於紹倫一時之間反而不知該說些什麼,這真是意料之外的事,然而艾盟卻巧妙地化解了這尷尬氣氛,她自然地挽起盂芸的手,口裡嚷嚷著:「你們好難找喔!我們一進校門就像兩隻迷路的兔子,東跑跑,西找找,都見不著你們人影。幸好皇天不負苦心人,這會兒可讓我們找到你們兩個最佳女主角了。」
「艾盟姊,你手上的火鶴是要給我的嗎?」芷凡一臉天真白癡樣。
「嗯!鮮紅的火鶴和你這隻小暴龍正好絕配。」
眾人一聽,笑得翻天覆地。
「對了,宋老師怎麼沒來?」孟芸天外飛來一筆。
「他去為你們倆的順利畢業在希爾頓訂位子。」於紹倫故意加重「順利畢業」四個字。
「哇!原來畢業有這麼好的待遇,害我好想多畢幾次業喔!」芷凡幻想道。
「我看那場車禍把你撞得不輕,到現在還白癡白癡的。」孟芸故作惋惜貌。
「別鬧了,老師在等我們呢!」於紹倫首先克制住不再笑。「韋先生,你也一起來吧!」他沒有忽略韋康磊。
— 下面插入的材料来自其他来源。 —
(** X15: when only the representation name is [None], it is taken from
    the current representation of the container, and the parents of that
    representation are not needed: whatever [get_representation_parents]
    returns, the lookups are made with the given asset and subset names
    and that representation name. *)
Theorem switch_item_representation_only (a s : pyval) (w : world)
    (repre_id : pyval) (repre : dict) (rn : pyval) :
  truthy a = true -> truthy s = true ->
  container w !! "representation" = Some repre_id ->
  get_representation_by_id cl (active_project cl) repre_id = Some repre ->
  repre !! "name" = Some rn ->
  switch_item cl a s PNone w =
    find_new_one cl (active_project cl) a s rn
      (logged w [ActiveProject;
                 GetRepresentationById (active_project cl) repre_id;
                 GetRepresentationParents (Some repre)]).
Proof.
  intros Ha Hs Hid Hrepre Hrn. unfold switch_item, falsy.
  cbn [forallb]. rewrite Ha. cbn [negb andb].
  unfold collect_names, falsy. cbn [existsb truthy]. rewrite Ha, Hs. cbn [negb orb].
  unfold call_active_project, container_getitem, call_get_representation_by_id,
    call_get_representation_parents, lift.
  repeat (rewrite mbind_run; cbn [log modify mret M_ret ret container]).
  rewrite (getitem_Some _ _ _ Hid).
  repeat (rewrite mbind_run; cbn [log modify mret M_ret ret container]).
  rewrite Hrepre.
  assert (is_None a = false) as -> by (by destruct a).
  assert (is_None s = false) as -> by (by destruct s).
  cbn [is_None subscript]. rewrite (getitem_Some _ _ _ Hrn).
  destruct (get_representation_parents cl (Some repre)) as [[[[v sub] asset] proj]|];
    repeat (rewrite mbind_run; cbn [log modify mret M_ret ret container]);
    f_equal; close_log.
Qed.

(** X16: an asset lookup that returns an empty document fails the
    assertion like one that returns [None]; one that returns a document
    without ["_id"] raises the [KeyError] of ["_id"]. In both cases no
    further lookup is made. *)
Theorem find_new_one_bad_asset (p an sn rn : pyval) (w : world) (asset : dict) :
  get_asset_by_name cl p an = Some asset ->
  (asset = ∅ ->
   find_new_one cl p an sn rn w =
     (Raise (AssertionError
        (Fmt "Could not find asset in the database with the name '%s'" [an])),
      logged w [GetAssetByName p an]))
  /\ (asset <> ∅ -> asset !! "_id" = None ->
      find_new_one cl p an sn rn w =
        (Raise (KeyError "_id"), logged w [GetAssetByName p an])).
Proof.
  intros Ha. split.
  - intros Hempty. run_calls. rewrite Ha. cbn [assert_doc]. unfold truthy_doc.
    by rewrite bool_decide_eq_true_2.
  - intros Hne Hid. run_calls. rewrite Ha. cbn [assert_doc]. unfold truthy_doc.
    rewrite bool_decide_eq_false_2 by done. cbn [negb]. run_calls.
    by rewrite (getitem_None _ _ Hid).
Qed.

End SwitchItemEdges.

Lemma switch_item_all_names_witness :
  switch_item demo_client (PStr "hero") (PStr "modelMain") (PStr "ma") demo_world =
    find_new_one demo_client (PStr "demo") (PStr "hero") (PStr "modelMain") (PStr "ma")
      (logged demo_world [ActiveProject]).
Proof.
  apply (switch_item_all_names demo_client (PStr "hero") (PStr "modelMain") (PStr "ma")
           demo_world); reflexivity.
Defined.

Lemma switch_item_without_lineage_witness :
  switch_item demo_client PNone (PStr "rigMain") (PStr "abc")
      {| container := <["representation" := PStr "r-gone"]> ∅; calls := [] |} =
    (Raise TypeError,
     {| container := <["representation" := PStr "r-gone"]> ∅;
        calls := [ActiveProject;
                  GetRepresentationById (PStr "demo") (PStr "r-gone");
                  GetRepresentationParents None] |}).
Proof.
  etrans.
  - apply (switch_item_without_lineage demo_client PNone (PStr "rigMain") (PStr "abc")
             {| container := <["representation" := PStr "r-gone"]> ∅; calls := [] |}
             (PStr "r-gone")); try reflexivity. by left.
  - reflexivity.
Defined.

Lemma switch_item_unbound_container_witness :
  switch_item demo_client PNone (PStr "rigMain") PNone
      {| container := ∅; calls := [] |} =
    (Raise (KeyError "representation"),
     {| container := ∅; calls := [ActiveProject] |}).
Proof.
  apply (switch_item_unbound_container demo_client PNone (PStr "rigMain") PNone
           {| container := ∅; calls := [] |}); reflexivity.
Defined.

Lemma switch_item_representation_only_witness :
  switch_item demo_client (PStr "hero") (PStr "modelMain") PNone demo_world =
    find_new_one demo_client (PStr "demo") (PStr "hero") (PStr "modelMain") (PStr "abc")
      (logged demo_world
         [ActiveProject;
          GetRepresentationById (PStr "demo") (PStr "r-abc");
          GetRepresentationParents (Some (doc_of "r-abc" "abc"))]).
Proof.
  apply (switch_item_representation_only demo_client (PStr "hero") (PStr "modelMain")
           demo_world (PStr "r-abc") (doc_of "r-abc" "abc") (PStr "abc"));
    reflexivity.
Defined.

Lemma find_new_one_bad_asset_witness :
  find_new_one nameless_client
    (PStr "demo") (PStr "hero") (PStr "modelMain") (PStr "abc") demo_world =
  (Raise (KeyError "_id"), logged demo_world [GetAssetByName (PStr "demo") (PStr "hero")]).
Proof.
  apply (proj2 (find_new_one_bad_asset nameless_client (PStr "demo") (PStr "hero")
           (PStr "modelMain") (PStr "abc") demo_world (<["name" := PStr "hero"]> ∅)
           eq_refl)); [|reflexivity].
  apply (lookup_nonempty _ "name" (PStr "hero")). reflexivity.
Defined.

(** ** More on [ValidateInstanceHasMembers] *)

Section ValidatorEdges.

Import ValidateInstanceHasMembers.

(** X17: without ["setMembers"] in the data of the instance, [get_invalid]
    and [process] raise its [KeyError]; the name is read only when the
    members are falsy: with falsy members and no ["name"] both raise the
    [KeyError] of ["name"], with truthy members and no ["name"] [process]
    passes. The invalid list never has more than one element. *)
Theorem process_missing_keys (instance : Instance) :
  (data instance !! "setMembers" = None ->
   get_invalid instance = Raise (KeyError "setMembers")
   /\ process instance = Raise (KeyError "setMembers"))
  /\ (forall members,
        data instance !! "setMembers" = Some members -> truthy members = false ->
        data instance !! "name" = None ->
        get_invalid instance = Raise (KeyError "name")
        /\ process instance = Raise (KeyError "name"))
  /\ (forall members,
        data instance !! "setMembers" = Some members -> truthy members = true ->
        data instance !! "name" = None ->
        process instance = Ok PNone)
  /\ (forall invalid, get_invalid instance = Ok invalid -> length invalid <= 1).
Proof.
  split; [|split; [|split]].
  - intros Hm. unfold process, get_invalid, getitem. by rewrite Hm.
  - intros members Hm Ht Hn. unfold process.
    rewrite (get_invalid_unfold _ _ Hm), Ht, Hn. done.
  - intros members Hm Ht Hn. unfold process.
    by rewrite (get_invalid_unfold _ _ Hm), Ht.
  - intros invalid. unfold get_invalid, getitem.
    destruct (data instance !! "setMembers") as [m|]; cbn; [|done].
    destruct (truthy m); cbn; [by intros [= <-]; cbn; lia|].
    destruct (data instance !! "name"); cbn; [|done]. intros [= <-]. cbn. lia.
Qed.

End ValidatorEdges.

Lemma process_missing_keys_witness :
  ValidateInstanceHasMembers.process {| data := <["setMembers" := PList []]> ∅ |} =
    Raise (KeyError "name")
  /\ ValidateInstanceHasMembers.process
       {| data := <["setMembers" := PList [PStr "pCube1"]]> ∅ |} = Ok PNone.
Proof.
  split.
  - apply (proj1 (proj2 (process_missing_keys
             {| data := <["setMembers" := PList []]> ∅ |})) (PList [])); reflexivity.
  - apply (proj1 (proj2 (proj2 (process_missing_keys
             {| data := <["setMembers" := PList [PStr "pCube1"]]> ∅ |})))
             (PList [PStr "pCube1"])); reflexivity.
Defined.

(** ** [get_additional_data] *)

Section AdditionalDataFacts.

Context {F : Type}.

(** X9: for a container with its tool, [get_additional_data] returns the
    empty dict when the tool has no tile colour, the dict with the single
    key ["color"] built from the three channels when it has one, and the
    [KeyError] of the first channel that is missing, in the order R, G,
    B. *)
Theorem get_additional_data_color
    (container : gmap string (@FusionTool F)) (tool : FusionTool) :
  container !! "_tool" = Some tool ->
  (TileColor tool = None -> get_additional_data container = Ok ∅)
  /\ (forall tile r g b,
        TileColor tool = Some tile ->
        tile !! "R" = Some r -> tile !! "G" = Some g -> tile !! "B" = Some b ->
        get_additional_data container = Ok (<["color" := fromRgbF r g b]> ∅))
  /\ (forall tile, TileColor tool = Some tile ->
        (tile !! "R" = None ->
         get_additional_data container = Raise (KeyError "R"))
        /\ (is_Some (tile !! "R") -> tile !! "G" = None ->
            get_additional_data container = Raise (KeyError "G"))
        /\ (is_Some (tile !! "R") -> is_Some (tile !! "G") -> tile !! "B" = None ->
            get_additional_data container = Raise (KeyError "B"))).
Proof.
  intros Ht. unfold get_additional_data. cbn. rewrite Ht. cbn.
  split; [|split].
  - by intros ->.
  - intros tile r g b -> Hr Hg Hb. cbn. by rewrite Hr, Hg, Hb.
  - intros tile ->. cbn. split; [|split].
    + by intros ->.
    + intros [r ->] ->. done.
    + intros [r ->] [g ->] ->. done.
Qed.

End AdditionalDataFacts.

Lemma get_additional_data_color_witness :
  get_additional_data greenless_container = Raise (KeyError "G").
Proof.
  apply (proj2 (proj2 (get_additional_data_color greenless_container
                  {| TileColor := Some greenless_tile |} ltac:(reflexivity)))
           greenless_tile ltac:(reflexivity));
    [by eexists | reflexivity].
Defined.

(** ** [CreateModel.process] *)

Section CreateModelFacts.

Import CreateModel.

Context (env : Env).

Lemma brun {A B} (m : M blender A) (k : A -> M blender B) w :
  (m ≫= k) w =
    match m w with
    | (Ok a, w') => k a w'
    | (Raise e, w') => (Raise e, w')
    end.
Proof. reflexivity. Qed.

Lemma for_each_links (c : coll) (l : list obj) (w : blender) :
  for_each l (fun o => blog (ObjectsLink c o)) w =
    (Ok tt, {| self_data := self_data w; made := made w;
               bcalls := bcalls w ++ map (ObjectsLink c) l |}).
Proof.
  revert w. induction l as [|o l IH]; intros w.
  - cbn. rewrite app_nil_r. by destruct w.
  - cbn [for_each]. rewrite brun. cbn [blog modify]. rewrite IH. cbn.
    by rewrite <- app_assoc.
Qed.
「叫我康磊就行了!」韋康磊實在不習慣別人叫他韋先生。
「好,康磊。」於紹倫拋開客套,真心地說。
「我也很希望能去,不過我待會兒真的有事,你們去就行了。」
「如果真是這樣,我也無法勉強你,對不對?」於紹倫早把他當兄弟看待。
「以後有的是機會,不急在這一時。」韋康磊笑說。
「好!」
「康磊哥,你不和我們一起去嗎?去啦!去啦!拜託!」芷凡哀求。
「下次吧,我真的有事!」
「臭豬!」她哀求不成,咒罵起來。
韋康磊笑笑,不當一回事。隨即拉她到一旁,一改先前笑鬧的態度,正經地說:「我現在告訴你的事很重要,你要仔細聽。」
看他一臉正色,芷凡也跟著嚴肅起來。
「其實我今天來,除了恭喜你順利畢業之外,還要代替我哥傳達他的話。」
如果沒有提到韋康森,芷凡今天一整天應該是很快樂的。她的身子禁不住輕顫了一下,雖不甚明顯,韋康磊卻已感覺到了。
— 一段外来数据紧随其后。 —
(** Away from NaN, the check disables saving on conflicting values. *)
Lemma check_disables_conflict w :
  Py.is_nan (value (min_post_age w)) = false ->
  Py.is_nan (value (max_post_age w)) = false ->
  Spec.consistent w = false ->
  save_settings_button (check_conflicting_values w) = false.
Proof.
  intros N0 N1 Hc. unfold Spec.consistent in Hc.
  unfold check_conflicting_values; simpl.
  destruct (Py.gt (value (min_post_age w)) (value (max_post_age w))) eqn:G;
    [ reflexivity | ].
  rewrite (not_gt_le _ _ N0 N1 G) in Hc. simpl in Hc. rewrite Hc. reflexivity.
Qed.

Lemma init_keeps_state config :
  error_label (init config) = ""
  /\ save_settings_button (init config) = true.
Proof.
  unfold init. cbv [fold_left].
  repeat match goal with
         | |- context [populate config ?w ?c] =>
             destruct (populate_keeps_state config w c) as [-> ->]
         end.
  split; reflexivity.
Qed.

(** X5: a panel opens with saving enabled and no message, whatever the
    configuration holds: the check does not run before the first change of
    the model, so a conflicting configuration is not reported on opening. *)
Theorem init_is_not_checked config :
  save_settings_button (init config) = true
  /\ error_label (init config) = ""
  /\ (Spec.consistent (init config) = false ->
      save_settings_button (check_conflicting_values (init config)) = false).
Proof.
  destruct (init_keeps_state config) as [Hl Hb].
  split; [ assumption | split; [ assumption | ] ].
  destruct (init_in_range config) as (H0 & H1 & _).
  apply check_disables_conflict;
    [ exact (in_range_not_nan _ _ H0) | exact (in_range_not_nan _ _ H1) ].
Qed.

End Opening.

(** A configuration of 10 minutes at least and 5 minutes at most. *)
Lemma init_is_not_checked_witness :
  let config :=
    {| Config.get_seconds :=
         fun key => if String.eqb key "min_post_age" then Py.of_Z 600 else Py.of_Z 300;
       Config.get_decimal := fun _ => Py.of_decimal 5 1 |} in
  Spec.consistent (SettingsWidget.init config) = false
  /\ (SettingsWidget.save_settings_button (SettingsWidget.init config) = true
      /\ SettingsWidget.error_label (SettingsWidget.init config) = ""
      /\ (Spec.consistent (SettingsWidget.init config) = false ->
          SettingsWidget.save_settings_button
            (SettingsWidget.check_conflicting_values (SettingsWidget.init config))
          = false)).
Proof.
  intros config. split; [ vm_compute; reflexivity | ].
  exact (init_is_not_checked config).
Defined.


(** ** More on the check *)

Section CheckMore.

Import Qt SettingsWidget.

Implicit Types (w : SettingsWidget.t) (a b c : Py.float).

(** X6: the outcome of the check depends on the five values shown only: a
    message left by an earlier failure does not survive, and running the
    check again changes nothing. *)
Theorem check_forgets_earlier_outcome w reason :
  check_conflicting_values (disable_saving w reason) = check_conflicting_values w
  /\ check_conflicting_values (check_conflicting_values w)
     = check_conflicting_values w.
Proof.
  split; [ reflexivity | ].
  unfold check_conflicting_values; simpl.
  destruct (Py.gt (value (min_post_age w)) (value (max_post_age w))) eqn:G;
    simpl; [ rewrite G; reflexivity | ].
  destruct (negb (Py.ge (value (priority_low w)) (value (priority_normal w))
                  && Py.ge (value (priority_normal w)) (value (priority_high w))))
    eqn:P; simpl; rewrite G, P; reflexivity.
Qed.


Lemma le_trans a b c : Py.le a b = true -> Py.le b c = true -> Py.le a c = true.
Proof.
  unfold Py.le, SFleb.
  destruct a as [s1 | s1 | | s1 m1 e1], b as [s2 | s2 | | s2 m2 e2],
    c as [s3 | s3 | | s3 m3 e3]; simpl;
    try discriminate; try reflexivity;
    try (destruct s1, s2, s3; simpl; try discriminate; reflexivity);
    try (destruct s1, s2; simpl; try discriminate; reflexivity);
    try (destruct s1, s3; simpl; try discriminate; reflexivity);
    try (destruct s2, s3; simpl; try discriminate; reflexivity);
    try (destruct s1; simpl; try discriminate; reflexivity);
    try (destruct s2; simpl; try discriminate; reflexivity);
    try (destruct s3; simpl; try discriminate; reflexivity).
  rewrite !Pos.compare_cont_spec; simpl.
  destruct s1, s2, s3; simpl; try discriminate; try reflexivity;
    destruct (Z.compare_spec e1 e2), (Z.compare_spec e2 e3),
      (Z.compare_spec e1 e3); simpl; try discriminate; try reflexivity; try lia;
    destruct (Pos.compare_spec m1 m2), (Pos.compare_spec m2 m3),
      (Pos.compare_spec m1 m3); simpl; try discriminate; try reflexivity; lia.
Qed.

(** X8: when the check leaves saving enabled, the three priorities are in
    order end to end: low is at least high, although the source compares
    neighbours only. *)
Theorem check_enabled_low_ge_high w :
  save_settings_button (check_conflicting_values w) = true ->
  Py.ge (value (priority_low w)) (value (priority_high w)) = true.
Proof.
  unfold check_conflicting_values; simpl.
  destruct (Py.gt _ _); simpl; [ discriminate | ].
  destruct (Py.ge (value (priority_low w)) (value (priority_normal w))) eqn:H1;
    simpl; [ | discriminate ].
  destruct (Py.ge (value (priority_normal w)) (value (priority_high w))) eqn:H2;
    simpl; [ | discriminate ].
  intros _. unfold Py.ge in *. exact (le_trans _ _ _ H2 H1).
Qed.

(** X9: a NaN among the priorities always disables saving. *)
Theorem check_nan_priority_disables w :
  Py.is_nan (value (priority_low w)) = true
  \/ Py.is_nan (value (priority_normal w)) = true
  \/ Py.is_nan (value (priority_high w)) = true ->
  save_settings_button (check_conflicting_values w) = false.
Proof.
  intros H. unfold check_conflicting_values; simpl.
  destruct (Py.gt _ _); simpl; [ reflexivity | ].
  assert (E : Py.ge (value (priority_low w)) (value (priority_normal w))
              && Py.ge (value (priority_normal w)) (value (priority_high w)) = false).
  { unfold Py.ge. apply andb_false_iff.
    destruct (SFleb (value (priority_normal w)) (value (priority_low w))) eqn:H1;
      [ | left; reflexivity ].
    destruct (SFleb (value (priority_high w)) (value (priority_normal w))) eqn:H2;
      [ | right; reflexivity ].
    pose proof (le_not_nan_l _ _ H1). pose proof (le_not_nan_r _ _ H1).
    pose proof (le_not_nan_l _ _ H2). destruct H as [H | [H | H]]; congruence. }
  rewrite E. reflexivity.
Qed.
「你不要緊張,說穿了也沒什麼大不了的,他只希望請你去他的辦公室走一趟。他有些話想當面和你講清楚。」
這還沒什麼大不了?康磊哥,你有沒有搞錯啊!芷凡的心在狂喊。她都已經承認自己錯了,為何韋康森還硬是不肯放過她,真的要她拋開自尊,在他面前說「我錯了」三個字,才能告慰尹淑受屈辱的靈魂嗎?
受傷的情緒頃刻間轉變成滿腹怒火,她不經思考脫口而出:「好,我會去。」該來的終究會來;阻擋不過使痛苦延長而已。「明天行嗎?